STORED DATA:
Lemma poll_ok fuel g t k ins outs :
  let k1 := (k_epoll_wait k (epoll_fd_ g) MAX_EVENTS t).2 in
  gateway_wf CFG N V g k ins outs -> next_session_id_ g + Z.of_nat (k_backlog V k1) < 2 ^ 32 ->
  (k_backlog V k1 < fuel)%nat -> (k_unread V k1 < fuel)%nat ->
  exists g' k' ins', poll_once CFG N fuel g t k = Ok (g', k') /\
    gateway_wf CFG N V g' k' ins' (replicate (Z.to_nat N) []) /\
    (forall fd, foreign V g' k' fd <-> foreign V g k fd) /\
    listen_fd_ g' = listen_fd_ g /\ epoll_fd_ g' = epoll_fd_ g /\ fed N (next_session_id_ g') ins ins' /\
    serves_sessions g k g' k' (concat outs) /\ (forall fd, foreign V g k fd -> k_out V k' fd = k_out V k fd).
Proof.
  intros k1 HG Hbound F1 F2. unfold poll_once. destruct (k_epoll_wait k (epoll_fd_ g) MAX_EVENTS t) as [evs k1'] eqn:E.
  cbn [snd] in k1. subst k1. destruct (epoll_wait_keeps V _ _ _ _ _ _ E) as (W1 & W2 & _).
  assert (HG1 : gateway_wf CFG N V g k1' ins outs)
    by (pose proof (set_shards_wf CFG N V g k k1' (shards_ g) ins outs ins outs HG W1 (gw_rings _ _ _ _ _ _ _ HG)) as HG1;
        by destruct g).
  destruct (handle_events_ok CFG N V HN HQ fuel evs g k1' ins outs F1 F2 HG1 Hbound) as (g2 & k2 & ins2 & Hevs & HG2 & Hev2 & Hfed).
  rewrite Hevs. cbn [mbind res_bind]. destruct (drain_outbound_ok CFG N V HQ g2 k2 ins2 outs HG2) as (shards' & k' & Hrun & HG' & Hd).
  exists (set_shards g2 shards'), k', ins2. split; [done|]. split; [done|].
  pose proof Hev2 as [Hf _ _ _ _ Hl He _ _ Hkept]. split_and!; [|done|done|done| |].
  2:{ eapply drain_serves; [exact W2| |done..]. intros P HP Hk. eapply (handle_events_kept P HP); [exact Hevs|].
      pose proof (HP _ _ (called_wait k (epoll_fd_ g) MAX_EVENTS t) Hk) as Hk1. by rewrite E in Hk1. }
  2:{ intros fd [Ho Hno]. assert (Hf1 : foreign V g k1' fd) by (split; [by apply W1|done]).
      rewrite (drain_kept g2 k2 k' ins2 outs fd HG2 Hd); [by rewrite Hkept, W2|by apply Hf]. }
  intros fd. unfold foreign in *. cbn [sessions_ set_shards]. by rewrite (dl_open _ _ _ _ _ Hd), Hf, W1.
Qed.

(** C16: Requests reach the shards: when the bytes waiting on a session with
    nothing buffered are a sequence of well-formed orders and cancels, in
    whatever blocks of at most 4064 bytes they arrive, and every inbound ring
    has room for as many messages as there are requests, [read_session] hands
    every request over, with its fields as the client encoded them and the
    session of the connection, to the ring of the shard it belongs to, in order
    per shard; nothing is left buffered, and the session stays connected unless
    the client has closed.  (Where a ring is too full the frame stays in the
    session: [GatewayFindings.refused_frame_stuck].) *)
Theorem requests_reach_shards fuel g fd s k cs eof k1 ins outs rs :
  gateway_wf CFG N V g k ins outs -> sessions_ g !! fd = Some s -> Session.pending s = [] ->
  recvs fd k cs eof k1 -> Forall (fun c => zlen c <= 4064) cs ->
  concat cs = concat (Session.request_bytes <$> rs) -> Forall Session.request_ok rs ->
  Forall (fun l => zlen l + zlen rs <= queue_depth CFG) ins -> (length cs < fuel)%nat ->
  exists g' k' ins' ms, read_session CFG N fuel g fd k = Ok (g', k') /\ gateway_wf CFG N V g' k' ins' outs /\
    Forall2 (Session.delivers (Session.session_id s)) rs ms /\ pushes N ins ms ins' /\
    (eof = false -> exists s', sessions_ g' !! fd = Some s' /\ Session.pending s' = []).
Proof.
  intros HG Hs Hp Hrec Hsz Hst Hok Hroom Hfuel.
  destruct (gw_session _ _ _ _ _ _ _ HG fd s Hs) as [F1 F2 F3 F4 F5 F6].
  pose proof (gw_rings _ _ _ _ _ _ _ HG) as Hr.
  set (ms := Session.request_msg (Session.session_id s) <$> rs).
  assert (HR : room CFG N ins ms).
  { split; [apply (rr_fifos _ _ _ _ (proj1 Hr))|]. intros t l Hl. pose proof (lookupZ_range _ _ _ Hl).
    rewrite lookupZ_nat in Hl by lia. pose proof (Forall_lookup_1 _ _ _ _ Hroom Hl) as HL. simpl in HL.
    pose proof (length_filter (fun m => route N m = Some t) ms) as Hle.
    unfold routed_to, zlen, ms in *. rewrite length_fmap in Hle. lia. }
  destruct (recv_requests fuel fd s (shards_ g) k cs eof k1 ins outs rs Hrec Hfuel F2 F3)
    as (s' & shards' & ins' & Hrun & HS' & Hr' & Hpush & Hcl' & Hp' & Hf' & Hid'); try done.
  - rewrite Hp. destruct rs as [|r rs']; [done|]. cbn [incomplete]. rewrite Session.zlen_request. by destruct r.
  - by rewrite Hp.
  - destruct (read_session_from CFG N V _ _ _ _ _ _ _ _ _ _ _ _ HG Hs Hrun HS' Hr' (recvs_quiet _ _ _ _ _ Hrec) Hf' Hid')
      as (g' & k' & ? & ? & _ & Hkeep).
    exists g', k', ins', ms. split_and!; try done.
    + unfold ms. apply Forall2_fmap_r. apply Forall_Forall2_diag. eapply Forall_impl; [exact Hok|].
      intros r. apply Session.request_delivers. by destruct F2.
    + intros He. exists s'. by rewrite (Hkeep He Hcl').
Qed.

(** C17: Reports reach their clients: [drain_outbound] returns with all outbound
    rings empty; every connected session is sent, in order, the frames of the
    reports stamped with its id, each completely as long as the sockets can be
    written and otherwise at least a prefix of each, and no other descriptor is
    written to. *)
Theorem reports_delivered g k ins outs :
  gateway_wf CFG N V g k ins outs ->
  exists g' k', drain_outbound CFG N g k = Ok (g', k') /\
    gateway_wf CFG N V g' k' ins (replicate (Z.to_nat N) []) /\
    (forall fd s, sessions_ g !! fd = Some s ->
       let frames := out_enc <$> filter (fun m => hdr_session_id (out_hdr m) = Session.session_id s) (concat outs) in
       (exists parts, Forall2 prefix parts frames /\ k_out V k' fd = k_out V k fd ++ concat parts) /\
       (forall P, writable P -> P k -> k_out V k' fd = k_out V k fd ++ concat frames)) /\
    (forall fd, sessions_ g !! fd = None -> k_out V k' fd = k_out V k fd).
Proof.
  intros HG. destruct (drain_outbound_ok CFG N V HQ g k ins outs HG) as (shards' & k' & Hrun & HG' & Hd).
  exists (set_shards g shards'), k'. split; [done|]. split; [done|].
  pose proof (frames_to_session CFG N V g k ins outs) as HF.
  split; [|intros fd Hno; by apply (drain_kept g k k' ins outs fd)].
  - destruct Hd as [_ D2 D3 _ _]. intros fd s Hs. cbn zeta. rewrite <- (HF fd s (concat outs) HG Hs). split; [apply D2|]. intros P HP Hk. by apply (D3 P HP Hk).
Qed.
(** The throughput benchmark ends: a call of a loader or of the main thread
    waits or leaves less work, whatever the kernel returns; and from every state
    the threads can reach in which the gateway is between two polls and the
    shard's thread between two requests the run can be finished. *)
Theorem load_ends s w : fresh inv s -> rtc run_step (run_init s) w ->
  (forall L ld inp ld' d, w_loaders w !! L = Some ld -> input_ok w ld inp -> loader_turn L (w_go w) inp ld = Ok (ld', d) ->
     ld' = ld \/ 0 <= pc_work (l_pc ld') < pc_work (l_pc ld)) /\
  (forall w', main_turn w = Ok w' -> w' = w \/ 0 <= work w' < work w) /\
  (idle (w_threads w) -> exists w', rtc run_step w w' /\ w_main w' = MDone).
Proof.
  intros Hf HI%(run_reachable inv); [|done]. split; [|split].
  - intros L ld inp ld' d Hld Hin Ht. destruct (loader_step_goes inv w L ld inp HI Hld Hin) as (ld1 & d1 & E & HG). rewrite Ht in E. injection E as <- <-.
    destruct (lg_work _ _ _ _ _ _ HG) as [[-> _]|[Hlt _]]; [by left|right]. split; [|done]. eapply pc_work_nonneg, lg_inv, HG.
  - intros w' Ht. destruct (main_goes inv w HI) as (w1 & E & HI' & Hw). rewrite Ht in E. injection E as <-.
    destruct Hw as [->|Hlt]; [by left|right]. split; [by apply (run_work_nonneg inv)|done].
  - intros Hid. destruct (run_finishes inv w HI Hid) as (w' & ? & _ & ? & _). by exists w'.
Qed.

(** A benchmark that could not connect goes unnoticed: when every [connect]
    fails the loaders still go through all their rounds, and a rate is computed
    from [done_orders] orders although the shard has seen none. *)
Theorem unconnected_run_counts s : fresh inv s -> exists w, rtc run_step (run_init s) w /\ w_main w = MDone /\
  w_t1 w - w_t0 w = LOADERS * (BURSTS * burst) /\ done_orders < w_t1 w - w_t0 w /\
  srv_handed (t_server (w_threads w)) = [] /\
  forall L ld, w_loaders w !! L = Some ld -> l_fds ld = replicate (Z.to_nat per_loader_conns) (-1).
Proof.
  intros Hf. destruct (run_finishes inv (run_init s) (world_inv_init inv s Hf)) as (w & Hrun & HI & Hend & Hh & Hd).
  { split; [done|right]. apply (fr_box _ _ Hf). }
  exists w. split; [done|]. split; [done|]. rewrite (wv_t0 _ _ HI), (wv_t1 _ _ HI) by (by rewrite Hend). rewrite Z.sub_0_r. do 2 (split; [done|]).
  split; [rewrite Hh; apply (fr_handed _ _ Hf)|]. assert (Hdown : down w).
  { apply Hd. intros L ld Hld. apply elem_of_lookupZ in Hld. by apply elem_of_replicate in Hld as [-> _]. }
  intros L ld Hld. specialize (Hdown L ld Hld). assert (Hz : zlen (l_fds ld) = per_loader_conns).
  { rewrite (lv_fds _ _ (wv_loaders _ _ HI _ _ Hld)), (wv_done _ _ HI L ld Hld); [done|]. rewrite Hend. cbn [joined]. apply lookupZ_range in Hld. rewrite (wv_len _ _ HI) in Hld. lia. }
  rewrite <- Hz. unfold zlen. rewrite Nat2Z.id. symmetry. apply replicate_as_Forall_2; [done|]. eapply Forall_impl; [exact Hdown|]. by intros x ->.
Qed.
(** The files [process_folder] passes over play no part in what it does. *)
Lemma process_files_processed
    (lower : pystr → pystr)
    (shuffles : nat → list (nat * pystr) → list (nat * pystr))
    (calls : nat) (files : list (pystr * list Row)) (st : Tally) :
  process_files lower shuffles calls files st
  = process_files lower shuffles calls (processed_files files) st.
Proof.
  revert st. induction files as [|[name rows] rest IH]; intros st; [done|].
  rewrite processed_files_cons. cbn [process_files].
  destruct (excluded name) eqn:Hex; [done|].
  cbn [process_files]. rewrite Hex.
  destruct (process_rows lower shuffles calls name 2 rows _); [|done].
  cbn [mbind exc_bind]. apply IH.
Qed.

(** The loop of [main]: it returns, and adds to the totals the rows of the
    folders, every one of them counted as a card or as a skipped row. *)
Lemma main_from_spec
    (lower : pystr → pystr)
    (shuffles : nat → list (nat * pystr) → list (nat * pystr))
    (listing : pystr → list (pystr * list Row)) (folders : list pystr)
    (total_rows total_cards total_skipped : nat) :
  (∀ n indexed, shuffles n indexed ≡ₚ indexed) →
  ∃ r c s,
    main_from lower shuffles listing folders
      (total_rows, total_cards, total_skipped)
    = Returns (total_rows + r, total_cards + c, total_skipped + s)%nat
    ∧ r = sum_list ((λ folder, row_count (listing folder)) <$> folders)
    ∧ r = (c + s)%nat.
Proof.
  intros Hperm. revert total_rows total_cards total_skipped.
  induction folders as [|folder rest IH];
    intros total_rows total_cards total_skipped.
  { exists 0%nat, 0%nat, 0%nat. simpl. by rewrite !Nat.add_0_r. }
  cbn [main_from].
  destruct (process_folder_spec lower shuffles Hperm total_rows
              (listing folder))
    as (res & -> & Hcounts & Hlen & _).
  cbn [mbind exc_bind]. rewrite Hcounts.
  destruct (IH (total_rows + row_count (listing folder))%nat
               (total_cards + length (out_rows res))%nat
               (total_skipped + length (default [] (skip_rows res)))%nat)
    as (r & c & s & -> & -> & Hsum).
  exists (row_count (listing folder)
          + sum_list ((λ folder, row_count (listing folder)) <$> rest))%nat,
    (length (out_rows res) + c)%nat,
    (length (default [] (skip_rows res)) + s)%nat.
  split; [f_equal; f_equal; [f_equal|]; lia|]. split; [done|]. lia.
Qed.
(** One batch: the loop fails exactly when the token cannot be obtained
    for one of its identifiers; otherwise it returns one record per
    identifier, in the order of the identifiers, each with the identifier as
    it was passed in and a status tag.  No answer of the service makes it
    fail. *)
Theorem batch_one_record_each (org_batch : list call) :
  (process_organization_batch org_batch = None <->
   Exists (fun c => outcome c = AuthFailed) org_batch) /\
  (forall results,
     process_organization_batch org_batch = Some results ->
     length results = length org_batch /\
     forall i c, org_batch !! i = Some c ->
                 exists rec, results !! i = Some rec /\ answers c rec).
Proof.
  pose proof (process_cases org_batch) as H.
  destruct (process_organization_batch org_batch) as [results|].
  - destruct H as [Hauth Hans]. split.
    + split; [discriminate|]. intros Hex. exfalso.
      apply Exists_exists in Hex as (c & Hc & Hf).
      rewrite Forall_forall in Hauth. exact (Hauth c Hc Hf).
    + intros ? [= <-]. split; [symmetry; eapply Forall2_length, Hans|].
      intros i c Hi.
      destruct (Forall2_lookup_l _ _ _ _ _ Hans Hi) as (rec & Hrec & Ha). eauto.
  - split; [split; auto|discriminate].
Qed.

Lemma omap_cons_Some {B C : Type} (f : B -> option C) x y l :
  f x = Some y -> omap f (x :: l) = y :: omap f l.
Proof. intros H. cbn. now rewrite H. Qed.

Lemma omap_lookup_seq {B : Type} (pre l : list B) :
  omap (fun i => (pre ++ l) !! i) (seq (length pre) (length l)) = l.
Proof.
  revert pre. induction l as [|x l IH]; intros pre; [reflexivity|].
  cbn [length seq].
  rewrite (omap_cons_Some _ _ x) by (now apply list_lookup_middle). f_equal.
  specialize (IH (pre ++ [x])). rewrite <- app_assoc, length_app in IH. cbn in IH.
  now rewrite Nat.add_1_r in IH.
Qed.

Lemma in_completion_order_Permutation {B : Type} (order : list nat) (batches : list B) :
  order ≡ₚ seq 0 (length batches) ->
  in_completion_order order batches ≡ₚ batches.
Proof.
  intros H. unfold in_completion_order. rewrite H.
  pose proof (omap_lookup_seq [] batches) as E. cbn in E. now rewrite E.
Qed.
(** The three ways a lookup ends. *)
Lemma Lookup_outcome fsys n name out :
  let childPath := path_Join (Path (clipNode n)) name in
  (exists entry,
      lookupCache fsys !! childPath = Some entry
      /\ value (lookup n name out fsys)
         = Some (with_Attr out (entry_attr entry), Some (inode entry), OK)
      /\ final (lookup n name out fsys) = fsys
      /\ calls (trace (lookup n name out fsys)) = [])
  \/ (lookupCache fsys !! childPath = None
      /\ Get (Metadata (s fsys)) childPath = None
      /\ value (lookup n name out fsys) = Some (out, None, ENOENT)
      /\ final (lookup n name out fsys) = fsys
      /\ calls (trace (lookup n name out fsys)) = [EvMetadataGet childPath])
  \/ (exists child,
        lookupCache fsys !! childPath = None
        /\ Get (Metadata (s fsys)) childPath = Some child
        /\ value (lookup n name out fsys)
           = Some (with_Attr out (Attr_ child), Some (child_inode child), OK)
        /\ final (lookup n name out fsys)
           = with_lookupCache fsys
               (<[childPath := mkEntry (child_inode child) (Attr_ child)]>
                  (lookupCache fsys))
        /\ calls (trace (lookup n name out fsys)) = [EvMetadataGet childPath]).
Proof.
  intros childPath.
  destruct (lookupCache fsys !! childPath) as [entry |] eqn:Hc.
  - left. exists entry. rewrite (Lookup_hit _ _ _ _ _ _ Hc). cbn [value final trace].
    by rewrite !calls_log.
  - right. rewrite (Lookup_miss _ _ _ _ _ Hc). cbn zeta. fold childPath.
    destruct (Get (Metadata (s fsys)) childPath) as [child |] eqn:Hg;
      cbn [value final trace]; rewrite calls_log.
    + right. by exists child.
    + by left.
Qed.

(** X10. A lookup never panics.  It ends either with OK and an inode or with
    ENOENT, no inode and the caller's EntryOut untouched; no other errno is
    returned. *)
Theorem Lookup_OK_or_ENOENT (fsys : ClipFileSystem) (n : FSNode) (name : string)
    (out : EntryOut) :
  exists o i errno,
    value (lookup n name out fsys) = Some (o, i, errno)
    /\ ((errno = OK /\ is_Some i) \/ (errno = ENOENT /\ i = None /\ o = out)).
Proof.
  destruct (Lookup_outcome fsys n name out)
    as [(e & _ & Hv & _) | [(_ & _ & Hv & _) | (c & _ & _ & Hv & _)]];
    rewrite Hv; eexists _, _, _; (split; [reflexivity |]); eauto.
Qed.

(** X11. A lookup changes nothing of the filesystem object but the lookup
    cache, and of the cache nothing but the entry of the child path: entries
    are never dropped or replaced, and an entry is added only under the
    child path. *)
Theorem Lookup_cache_only_grows (fsys : ClipFileSystem) (n : FSNode)
    (name : string) (out : EntryOut) :
  let fsys' := final (lookup n name out fsys) in
  verbose fsys' = verbose fsys
  /\ s fsys' = s fsys
  /\ contentCache fsys' = contentCache fsys
  /\ contentCacheAvailable fsys' = contentCacheAvailable fsys
  /\ (forall p e, lookupCache fsys !! p = Some e -> lookupCache fsys' !! p = Some e)
  /\ (forall p, p <> path_Join (Path (clipNode n)) name ->
                lookupCache fsys' !! p = lookupCache fsys !! p).
Proof.
  destruct (Lookup_outcome fsys n name out)
    as [(e & _ & _ & Hf & _) | [(_ & _ & _ & Hf & _) | (c & Hc & _ & _ & Hf & _)]];
    cbv zeta; rewrite Hf; try done.
  repeat split; cbn [lookupCache with_lookupCache].
  - intros p e Hp. rewrite lookup_insert_ne; [done | congruence].
  - intros p Hp. by rewrite lookup_insert_ne.
Qed.
(** * GameArena leaderboard: the ranking and caching engine

    A shallow embedding of the backend service
    ([services/leaderboardService.js], [controllers/leaderboardController.js],
    [jobs/workers.js], [config/redis.js], [config/queues.js],
    [utils/validation.js], [middleware/errorHandler.js]) over explicit
    state: the three PostgreSQL tables, the Redis key space and the BullMQ
    rank-recalculation queue.  Every I/O call of the source that can reject
    is driven by a fault flag of the call's environment, so that the
    [try]/[catch] structure of the JavaScript is kept as it is written. *)

From Stdlib Require Import ZArith Lia.
From stdpp Require Import base option list gmap strings pretty sorting.

Open Scope Z_scope.
Local Set Warnings "-register-all".

(** ** Errors and fallible computations *)

Inductive Error : Type :=
  | AppError (message : string) (statusCode : Z)
  | PrismaError (code : string)
  | RedisError
  | QueueError (message : string)
  | TypeError (message : string).

Inductive Result (A : Type) : Type :=
  | Ok (a : A)
  | Err (e : Error).
Arguments Ok {A} a.
Arguments Err {A} e.

Global Instance Result_ret : MRet Result := λ A a, Ok a.
Global Instance Result_bind : MBind Result := λ A B k r,
  match r with
  | Ok a => k a
  | Err e => Err e
  end.

Definition is_ok {A} (r : Result A) : bool :=
  match r with Ok _ => true | Err _ => false end.

(** ** JavaScript values

    Only the fragment the service builds: numbers are the integers the
    INTEGER columns hold, objects are ordered property lists. *)

Module Js.

Inductive value : Type :=
  | Undefined
  | Null
  | Bool (b : bool)
  | Num (n : Z)
  | Str (s : string)
  | Date (instant : Z)
  | Arr (items : list value)
  | Obj (props : list (string * value)).

Fixpoint lookup_prop (name : string) (props : list (string * value)) : value :=
  match props with
  | [] => Undefined
  | (k, v) :: rest => if decide (k = name) then v else lookup_prop name rest
  end.

(** [v.name]: reading a property of [undefined] or [null] throws a
    TypeError, a missing property of an object reads as [undefined].  The
    service reads properties of objects and of [undefined] only. *)
Definition get (v : value) (name : string) : Result value :=
  match v with
  | Undefined =>
      Err (TypeError ("Cannot read properties of undefined (reading '"
                        +:+ name +:+ "')"))
  | Null =>
      Err (TypeError ("Cannot read properties of null (reading '"
                        +:+ name +:+ "')"))
  | Obj props => Ok (lookup_prop name props)
  | _ => Ok Undefined
  end.

Definition of_option_num (o : option Z) : value :=
  match o with Some n => Num n | None => Null end.

End Js.

(** ** The store: tables [users], [game_sessions], [leaderboards]

    [users] is keyed by its primary key and [leaderboards] by its unique
    [user_id]; [game_sessions] is the append-only log.  The SERIAL surrogate
    keys of [game_sessions] and [leaderboards] are read by no service
    function and are left out. *)

Record User : Type := mkUser {
  username : string;
  join_date : Z
}.

Record GameSession : Type := mkGameSession {
  gs_user_id : Z;
  gs_score : Z;
  gs_game_mode : string;
  gs_timestamp : Z
}.

Record Leaderboard : Type := mkLeaderboard {
  total_score : Z;
  rank : option Z
}.

Record DB : Type := mkDB {
  users : gmap Z User;
  game_sessions : list GameSession;
  leaderboards : gmap Z Leaderboard
}.

Definition empty_db : DB := mkDB ∅ [] ∅.

(** PostgreSQL INTEGER columns are 32-bit; a value outside fails the
    statement. *)
Definition INT4_MIN : Z := -2147483648.
Definition INT4_MAX : Z := 2147483647.
Definition int4 (z : Z) : bool := (INT4_MIN <=? z) && (z <=? INT4_MAX).

(** Sessions of one player, and SUM(score) over them. *)
Definition sessions_of (userId : Z) (ss : list GameSession) : list GameSession :=
  filter (λ s, gs_user_id s = userId) ss.

Definition sum_scores (ss : list GameSession) : Z :=
  foldr (λ s acc, gs_score s + acc) 0 ss.

Definition player_sum (userId : Z) (db : DB) : Z :=
  sum_scores (sessions_of userId (game_sessions db)).

(** ** Call environment: the clock and the faults of one call *)

Record Env : Type := mkEnv {
  now : Z;
  store_down : bool;
  redis_get_down : bool;
  redis_setex_down : bool;
  redis_del_down : string → bool;
  queue_down : bool;
  (* process.env, as config/redis.js and the service read it *)
  LEADERBOARD_CACHE_TTL : Z;
  RANK_CACHE_TTL : Z;
  RANK_RECALCULATION_ENABLED : bool
}.

(** No fault, the documented settings (60 s, 30 s, recalculation on). *)
Definition healthy (t : Z) : Env :=
  mkEnv t false false false (λ _, false) false 60 30 true.

Definition no_faults (env : Env) : Prop :=
  store_down env = false ∧ redis_get_down env = false ∧
  redis_setex_down env = false ∧ (∀ k, redis_del_down env k = false) ∧
  queue_down env = false.

(** ** Prisma statements of the submission transaction *)

Module Tx.

Definition user_name (userId : Z) : string := "user_" +:+ pretty userId.

(** [tx.user.upsert({ where: {id}, update: {}, create: {id, username} })];
    [users.username] carries a unique index. *)
Definition user_upsert (t : Z) (userId : Z) (db : DB) : Result (DB * User) :=
  match users db !! userId with
  | Some u => Ok (db, u)
  | None =>
      if negb (int4 userId) then Err (PrismaError "P2020")
      else if bool_decide
                (map_Exists (λ _ u, username u = user_name userId) (users db))
      then Err (PrismaError "P2002")
      else
        let u := mkUser (user_name userId) t in
        Ok (mkDB (<[userId := u]> (users db)) (game_sessions db)
              (leaderboards db), u)
  end.

(** [tx.gameSession.create({ data: {userId, score, gameMode} })];
    [game_sessions.user_id] references [users.id]. *)
Definition gameSession_create (t : Z) (userId score : Z) (gameMode : string)
    (db : DB) : Result (DB * GameSession) :=
  if negb (int4 userId && int4 score) then Err (PrismaError "P2020")
  else if negb (bool_decide (is_Some (users db !! userId)))
  then Err (PrismaError "P2003")
  else
    let s := mkGameSession userId score gameMode t in
    Ok (mkDB (users db) (game_sessions db ++ [s]) (leaderboards db), s).
(** [s.encode("utf-8")]. *)
Fixpoint encode_utf8 (s : pystr) : outcome pybytes :=
  match s with
  | [] => Return []
  | c :: s' =>
      match utf8_char c with
      | None => Raise (new_exn UnicodeEncodeError "'utf-8' codec can't encode character")
      | Some bs =>
          match encode_utf8 s' with
          | Return rest => Return (bs ++ rest)
          | other => other
          end
      end
  end.





(** The serializer handed to the broker client in [main]:
    [lambda x: json.dumps(x).encode("utf-8")]. *)
Definition value_serializer (x : json) : outcome pybytes :=
  encode_utf8 (json_dumps x).

(* ================================================================== *)
(** ** [int(...)] on the value of an environment variable *)
(* ================================================================== *)

(** The text of an environment variable is a string of 8-bit characters;
    the digits are the ASCII digits and the blanks the ASCII blanks. *)
Definition is_space (c : ascii) : bool :=
  let n := N_of_ascii c in
  (((9 <=? n) && (n <=? 13)) || ((28 <=? n) && (n <=? 32)))%N.

Fixpoint lstrip (l : list ascii) : list ascii :=
  match l with
  | c :: l' => if is_space c then lstrip l' else l
  | [] => []
  end.

Definition strip (l : list ascii) : list ascii :=
  rev (lstrip (rev (lstrip l))).

Definition digit_value (c : ascii) : option Z :=
  let n := Z.of_N (N_of_ascii c) in
  if (48 <=? n) && (n <=? 57) then Some (n - 48) else None.

(** Decimal digits, where one underscore may stand between two digits.
    [after_digit] tells whether the previous character was a digit. *)
Fixpoint parse_digits (acc : Z) (after_digit : bool) (l : list ascii)
  : option Z :=
  match l with
  | [] => if after_digit then Some acc else None
  | c :: l' =>
      if Ascii.eqb c "_" then
        if after_digit then parse_digits acc false l' else None
      else
        match digit_value c with
        | Some d => parse_digits (10 * acc + d) true l'
        | None => None
        end
  end.

(** [int(s)] for a string [s], in base ten: blanks around, an optional
    sign, digits.  [None] is [ValueError]. *)
Definition int_of_str (s : string) : option Z :=
  match strip (list_ascii_of_string s) with
  | c :: l =>
      if Ascii.eqb c "-" then Z.opp <$> parse_digits 0 false l
      else if Ascii.eqb c "+" then parse_digits 0 false l
      else parse_digits 0 false (c :: l)
  | [] => None
  end.

(** What [os.getenv(key, default)] returns in [get_message_interval]:
    the text of the variable, or the integer default. *)
Inductive str_or_int : Type :=
| AStr (s : string)
| AnInt (z : Z).

Definition py_int (x : str_or_int) : outcome Z :=
  match x with
  | AnInt z => Return z
  | AStr s =>
      match int_of_str s with
      | Some z => Return z
      | None => Raise (new_exn ValueError "invalid literal for int() with base 10")
      end
  end.

(* ================================================================== *)
(** ** Paths *)
(* ================================================================== *)

(** A [pathlib.Path], as its components. *)
Definition path : Type := list string.

Definition parent (p : path) : path := removelast p.

Definition joinpath (p : path) (name : string) : path := p ++ [name].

EXERCISE BRIEF:
Looking back over the data above, restate word for word the lines that begin at the line with "every request over, with" and end at the line with "recvs fd k cs", inclusive.

ANSWER FOR THE TASK:
    every request over, with its fields as the client encoded them and the
    session of the connection, to the ring of the shard it belongs to, in order
    per shard; nothing is left buffered, and the session stays connected unless
    the client has closed.  (Where a ring is too full the frame stays in the
    session: [GatewayFindings.refused_frame_stuck].) *)
Theorem requests_reach_shards fuel g fd s k cs eof k1 ins outs rs :
  gateway_wf CFG N V g k ins outs -> sessions_ g !! fd = Some s -> Session.pending s = [] ->
  recvs fd k cs eof k1 -> Forall (fun c => zlen c <= 4064) cs ->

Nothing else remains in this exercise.